A practical AI playbook for political and communications professionals — three sector-specific frameworks for staying ahead
The real risk from AI for political and communications professionals is not replacement but competitive disadvantage — being "lapped" by colleagues who adopt AI tools faster. Execution speed becomes a visible marker separating AI-adopters from traditionalists. Strategic judgment, voice interpretation, and relationship-building remain irreplaceable; what AI removes is the analysis and production friction that previously consumed the hours needed for that high-value work.
The "Post-it test": before starting any task, ask "Can AI do that?" If yes, delegate the execution and redirect effort to the irreplaceably human decision — what to do with the output, how to interpret it for this client, what the strategic implication is. Human judgment about strategy, relationships, and voice is the constraint; AI removes the friction around it.
The shift: Information synthesis is becoming commoditized. Real-time legislative monitoring tools (e.g., Delve AI) now transcribe speeches and flag relevant sections automatically, compressing hours of analysis into background processing. Stop using AI as a research shortcut; deploy it as the analyst preparing briefings so the strategist focuses on client-specific interpretation and relationship leverage.
Practical action: Build custom prompts around client priority issues before major speeches or events. Target specific policy topics (not broad categories) to flag dollar figures, regulatory signals, and actionable implications. Example from the 2026 State of the Union: memo distribution before official transcripts circulated — time-compression as competitive signal.
The shift: Writing production is becoming automatable, but voice and authenticity remain critical. Generic AI-drafted content erodes client credibility. Building AI infrastructure — custom models, style guides, guardrails — is now core job responsibility, not optional. Unoptimized AI output sounds obviously machine-generated; optimized output is indistinguishable from the client's own voice.
Practical action: Upload 10–15 client materials (prioritizing transcripts alongside written work) into Claude or ChatGPT. Generate a detailed style guide capturing tone, sentence structure, recurring themes, and language the client would avoid. Attach this guide to all future content prompts. Strategic instincts become the premium skill; AI handles the drafting.
The shift: Most voter interaction data — calls, door knocks, events — disappears after collection. AI transcription and analysis of this data reveals real-time constituent trends, enabling individualized follow-up at scale rather than mass broadcasts. Speed without judgment is liability: AI-generated voter contact scripts require stress-testing against district context, candidate voice, and opponent vulnerabilities.

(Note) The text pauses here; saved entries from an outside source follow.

(* ===== verification/BnBytes.v ===== *)
(** * Big integers and bytes (crypto/fipsmodule/bn: bytes.c, bn.c)

    Conversions between a [BIGNUM] and big- or little-endian byte strings. The
    little-endian ones copy memory, so the bytes of a word array are spelled
    out ([BnWords.mem_bytes], [mem_words]). *)

From S2P Require Import Prelude Buffers BnWords Bignum.

Definition BN_BITS2 : Z := 64.
Definition BN_BYTES : Z := 8.

(** ** bn.c: sizes *)

(** The table [bits]. *)
Definition bits_table : list Z :=
  [0; 1; 2; 2] ++ repeat 3 4 ++ repeat 4 8 ++ repeat 5 16 ++ repeat 6 32 ++ repeat 7 64 ++ repeat 8 128.

Definition BN_num_bits_word (l : Z) : Z :=
  let bits i := get bits_table i in
  if negb (Z.land l 0xffffffff00000000 =? 0) then
    if negb (Z.land l 0xffff000000000000 =? 0) then
      if negb (Z.land l 0xff00000000000000 =? 0) then bits (Z.shiftr l 56) + 56 else bits (Z.shiftr l 48) + 48
    else
      if negb (Z.land l 0x0000ff0000000000 =? 0) then bits (Z.shiftr l 40) + 40 else bits (Z.shiftr l 32) + 32
  else
    if negb (Z.land l 0xffff0000 =? 0) then
      if negb (Z.land l 0xff000000 =? 0) then bits (Z.shiftr l 24) + 24 else bits (Z.shiftr l 16) + 16
    else
      if negb (Z.land l 0xff00 =? 0) then bits (Z.shiftr l 8) + 8 else bits l.

Definition BN_num_bits (bn : BIGNUM) : Z :=
  let max := top bn - 1 in
  if BN_is_zero bn then 0 else u32 (max * BN_BITS2 + BN_num_bits_word (get (d bn) max)).

Definition BN_num_bytes (bn : BIGNUM) : Z := u32 (BN_num_bits bn + 7) / 8.

(** ** Reading words from memory *)

(** [n] words read from memory. *)
Fixpoint mem_words (n : nat) (l : list Z) : list Z :=
  match n with
  | O => []
  | S n => be_val (rev (take 8 l)) :: mem_words n (drop 8 l)
  end.

(** ** bytes.c *)

Section Bytes.

Variable alloc_ok : Z -> bool.
Variable uninit : Z -> list Z.
Lemma rshift1_loop_get n : forall a t A c, Z.of_nat n <= len t -> words_ok A -> reads a t A 0 (Z.of_nat n) ->
  c = u64 (Z.shiftl (get A (Z.of_nat n)) 63) ->
  let t' := rshift1_loop n a t c in
  len t' = len t /\ forall q, 0 <= q -> get t' q = if q <? Z.of_nat n then shr_word A 0 1 q else get t q.
Proof.
  induction n as [| n IH]; intros a t A c Hl WA Hr Hc; cbv zeta; cbn [rshift1_loop].
  { split; [reflexivity |]. intros q Hq. destruct (Z.ltb_spec q (Z.of_nat 0)); [lia | reflexivity]. }
  set (x := get (source a t) (Z.of_nat n)). assert (Ex : x = get A (Z.of_nat n)) by (apply Hr; lia).
  assert (Wx : word_ok x) by (rewrite Ex; now apply word_get).
  rewrite low_bit, word_land by (apply shiftr_word_ok; [exact Wx | lia]).
  assert (Ew : Z.lor (Z.shiftr x 1) c = shr_word A 0 1 (Z.of_nat n)).
  { rewrite Ex, Hc. unfold shr_word. rewrite !word_at_get by lia. replace (64 - 1) with 63 by lia. repeat f_equal; lia. }
  rewrite Ew. set (t1 := set t (Z.of_nat n) _). assert (L1 : len t1 = len t) by (apply len_set; lia).
  destruct (IH a t1 A (u64 (Z.shiftl x 63)) ltac:(lia) WA) as [L G]; [apply (reads_set a t A 0 (Z.of_nat (S n))); (assumption || lia) | now rewrite Ex |].
  split; [lia |]. intros q Hq. rewrite G by assumption. unfold t1. destruct (Z.eq_dec q (Z.of_nat n)) as [-> | N].
  - rewrite get_set_same by lia. destruct (Z.ltb_spec (Z.of_nat n) (Z.of_nat n)), (Z.ltb_spec (Z.of_nat n) (Z.of_nat (S n))); lia.
  - rewrite get_set_other by lia. destruct (Z.ltb_spec q (Z.of_nat n)), (Z.ltb_spec q (Z.of_nat (S n))); try lia; reflexivity.
Qed.

(** ** The operations *)

Lemma words_ok_get l : (forall q, 0 <= q < len l -> word_ok (get l q)) -> words_ok l.
Proof.
  intros H. apply Forall_forall. intros x Hx. apply (In_nth _ _ 0) in Hx. destruct Hx as (i & Hi & <-).
  specialize (H (Z.of_nat i)). unfold get, len in H. rewrite Nat2Z.id in H. apply H. lia.
Qed.

Lemma base_bits n : 0 <= n -> base (Z.to_nat n) = 2 ^ (64 * n).
Proof. intros H. unfold base. now rewrite Z2Nat.id. Qed.

(** An object whose words have the bits of [v]. *)
Lemma bn_of_bits t T ng st v : 0 <= T <= len t -> 0 <= v < 2 ^ (64 * T) ->
  (forall q, 0 <= q < T -> word_ok (get t q) /\ forall s, 0 <= s < 64 -> Z.testbit (get t q) s = Z.testbit v (64 * q + s)) ->
  let r := mk_bn t T ng st in bn_mem r /\ words_ok (words r) /\ bn_abs r = v.
Proof.
  intros HT Hv H r. assert (M : bn_mem r) by exact HT. assert (L : len (take T t) = T) by now apply len_take.
  assert (W : words_ok (words r)).
  { apply words_ok_get. unfold words, r. cbn [top d]. rewrite L. intros q Hq. rewrite get_take by lia. now apply H. }
  split; [exact M | split; [exact W |]]. unfold bn_abs. apply le_val_bits; [exact W |]. intros q s Hq Hs.
  unfold words, r. cbn [top d]. rewrite get_take_at by assumption. destruct (Z.ltb_spec q T); [now apply H |].
  rewrite Z.bits_0. symmetry. apply (testbit_high (64 * T)); lia.
Qed.

Lemma abs_range x : bn_ok x -> 0 <= bn_abs x < 2 ^ (64 * top x).
Proof. intros H. destruct (ok_value x H) as (M & _ & R & _). unfold bn_mem in M. now rewrite base_bits in R by lia. Qed.

Lemma abs_low x : bn_ok x -> 0 < top x -> 2 ^ (64 * (top x - 1)) <= bn_abs x.
Proof. intros H Ht. destruct (ok_value x H) as (M & _ & _ & T). rewrite <- base_bits by lia. now apply T. Qed.

Lemma top_minimal x n : bn_ok x -> 0 <= n -> bn_abs x < 2 ^ (64 * n) -> top x <= n.
Proof.
  intros H Hn Hv. destruct (Z.le_gt_cases (top x) n) as [| G]; [assumption |]. pose proof (abs_low x H ltac:(lia)).
  pose proof (Z.pow_le_mono_r 2 (64 * n) (64 * (top x - 1)) ltac:(lia) ltac:(lia)). lia.
Qed.

(** The normal object with given bits, sign and minimal size. *)
Lemma bn_ok_of_bits t T ng st v : 0 <= T <= len t -> 0 <= v < 2 ^ (64 * T) -> (0 < T -> 2 ^ (64 * (T - 1)) <= v) -> (T = 0 -> ng = false) ->
  (forall q, 0 <= q < T -> word_ok (get t q) /\ forall s, 0 <= s < 64 -> Z.testbit (get t q) s = Z.testbit v (64 * q + s)) ->
  let r := mk_bn t T ng st in bn_ok r /\ bn_val r = if ng then - v else v.
Proof.
  intros HT Hv Hm Hz H r. destruct (bn_of_bits t T ng st v HT Hv H) as (M & W & V). fold r in M, W, V. split.
  - apply ok_intro; [exact M | exact W | | exact Hz]. cbn [top r]. intros Ht. rewrite base_bits by lia. rewrite V. now apply Hm.
  - unfold bn_val. rewrite V. reflexivity.
Qed.

Lemma correct_top_val r : bn_mem r -> words_ok (words r) -> (neg r = true -> 0 < bn_abs r) ->
  bn_ok (bn_correct_top r) /\ bn_val (bn_correct_top r) = if neg r then - bn_abs r else bn_abs r.
Proof.
  intros M W N. destruct (correct_top_ok r M W) as (O & V & E). split; [exact O |]. unfold bn_val. rewrite E, V.
  destruct (neg r); [| reflexivity]. specialize (N eq_refl). now destruct (Z.ltb_spec 0 (bn_abs r)); [| lia].
Qed.

Lemma reads_start r r1 a : bn_mem (operand r a) -> words r1 = words r -> top r1 = top r ->
  reads a (d r1) (words (operand r a)) 0 (top (operand r a)).
Proof.
  intros M W T i Hi. rewrite get_words by assumption. destruct a as [a |]; [reflexivity |]. cbn [source operand] in *.
  rewrite <- !get_words, W by lia. reflexivity.
Qed.

Lemma word_at_words x i : bn_mem x -> word_at (words x) i = if (0 <=? i) && (i <? top x) then get (d x) i else 0.
Proof.
  intros M. unfold word_at. destruct (Z.leb_spec 0 i); [| reflexivity]. cbn [andb]. destruct (Z.ltb_spec i (top x)).
  - apply get_words. lia.
  - apply get_overflow. now rewrite len_words.
Qed.

Lemma split_bits n : 0 <= n -> 0 <= n / 64 /\ 0 <= n mod 64 < 64 /\ n = 64 * (n / 64) + n mod 64.
Proof. intros H. Z.to_euclidean_division_equations; lia. Qed.

Lemma shifted_range a n : bn_ok a -> 0 <= n -> 0 <= bn_abs a * 2 ^ n < 2 ^ (64 * (top a + n / 64 + 1)).
Proof.
  intros Ha Hn. pose proof (abs_range a Ha) as R. pose proof (Z.pow_pos_nonneg 2 n ltac:(lia) Hn). destruct (split_bits n Hn) as (Q & B & E).
  split; [nia |]. apply Z.lt_le_trans with (2 ^ (64 * top a) * 2 ^ n); [nia |]. pose proof (proj1 Ha) as M. unfold bn_mem in M.
  rewrite <- Z.pow_add_r by lia. apply Z.pow_le_mono_r; lia.
Qed.

(** The top bit of a number with [n] words. *)
Lemma top_word_bit x : bn_ok x ->
  let c := Z.shiftr (word_at (words x) (top x - 1)) 63 in
  (c = 0 -> 2 * bn_abs x < 2 ^ (64 * top x)) /\ (c <> 0 -> c = 1 /\ 2 ^ (64 * top x) <= 2 * bn_abs x).
Proof.
  intros Hx. pose proof (proj1 Hx) as M. unfold bn_mem in M. cbv zeta. destruct (Z.eq_dec (top x) 0) as [E | E].
  { rewrite E. unfold word_at. destruct (Z.leb_spec 0 (0 - 1)); [lia |]. rewrite Z.shiftr_0_l. split; [| lia]. intros _.
    pose proof (abs_range x Hx) as R. rewrite E in R. change (2 ^ (64 * 0)) with 1 in *. lia. }
  rewrite word_at_get, get_words by lia. destruct (split_top x Hx ltac:(lia)) as (Ev & R & _ & Rw).
  rewrite base_bits in * by lia. set (w := get (d x) (top x - 1)) in *. rewrite Z.shiftr_div_pow2 by lia.
  replace (2 ^ (64 * top x)) with (2 ^ (64 * (top x - 1)) * 2 ^ 64) by (rewrite <- Z.pow_add_r by lia; f_equal; lia).
  set (b := 2 ^ (64 * (top x - 1))) in *. pose proof (Z.div_mod w (2 ^ 63)). pose proof (Z.mod_pos_bound w (2 ^ 63)).
  change (2 ^ 64) with (2 * 2 ^ 63) in *. split; [intros Hc; nia | intros Hc]. assert (Hw : w / 2 ^ 63 = 1) by nia. split; [exact Hw | nia].
Qed.

Lemma quot_val x n : 0 <= n -> bn_ok x -> Z.quot (bn_val x) (2 ^ n) = if neg x then - (bn_abs x / 2 ^ n) else bn_abs x / 2 ^ n.
Proof.
  intros Hn Hx. pose proof (abs_nonneg x Hx). pose proof (Z.pow_pos_nonneg 2 n ltac:(lia) Hn).
  unfold bn_val. destruct (neg x); [rewrite Z.quot_opp_l by lia; f_equal |]; apply Z.quot_div_nonneg; lia.
Qed.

Practical action: Audit existing voter interaction data currently unused (call logs, canvasser notes, event sign-ins, town hall recordings). Identify missing capture systems. Assign ownership of the AI processing pipeline to a specific team member — without accountability, automation won't activate. Trust and transparency become electoral advantages with AI-skeptical voters.
Harbath's playbook documents the practitioner adoption curve that creates the window Kyanos operates in. The lag between AI capability and professional adoption is where Kyanos's value proposition lives: campaigns that haven't yet built their AI infrastructure are the clients who need the AUDIT most urgently, because they don't know what AI is saying about them.
The style guide approach validates the chatbot voice design. Harbath's Playbook 2 — building custom models from 10–15 client materials to capture authentic voice — is exactly the methodology behind the REMEDY brief framework. The chatbot's Bill Campbell persona and the Block 1 voice rules are a formalized version of this: a style constraint derived from the candidate's existing communication patterns, attached to every prompt.
The voter interaction data gap is an AUDIT signal. Harbath documents that most campaign voter interaction data disappears after collection. This data — call logs, canvasser notes — represents the unstructured, unindexed corpus of a campaign's actual constituent intelligence. It is not crawlable. AI systems answering voter questions about "what the campaign stands for" will not have access to it. This reinforces why the AUDIT focuses on what AI can retrieve, not what the campaign knows internally.
"Lapped" is the right framing for early-mover advantage. Harbath's framing — not replacement, but being lapped by faster adopters — is more accurate than "winning" or "losing" the AI race. It suggests a continuous competitive disadvantage that compounds over time rather than a discrete outcome. This is directly applicable to how Kyanos explains urgency to campaigns: a competitor who builds AI legibility now is not just temporarily ahead — they are establishing a structural advantage that is harder to close each cycle.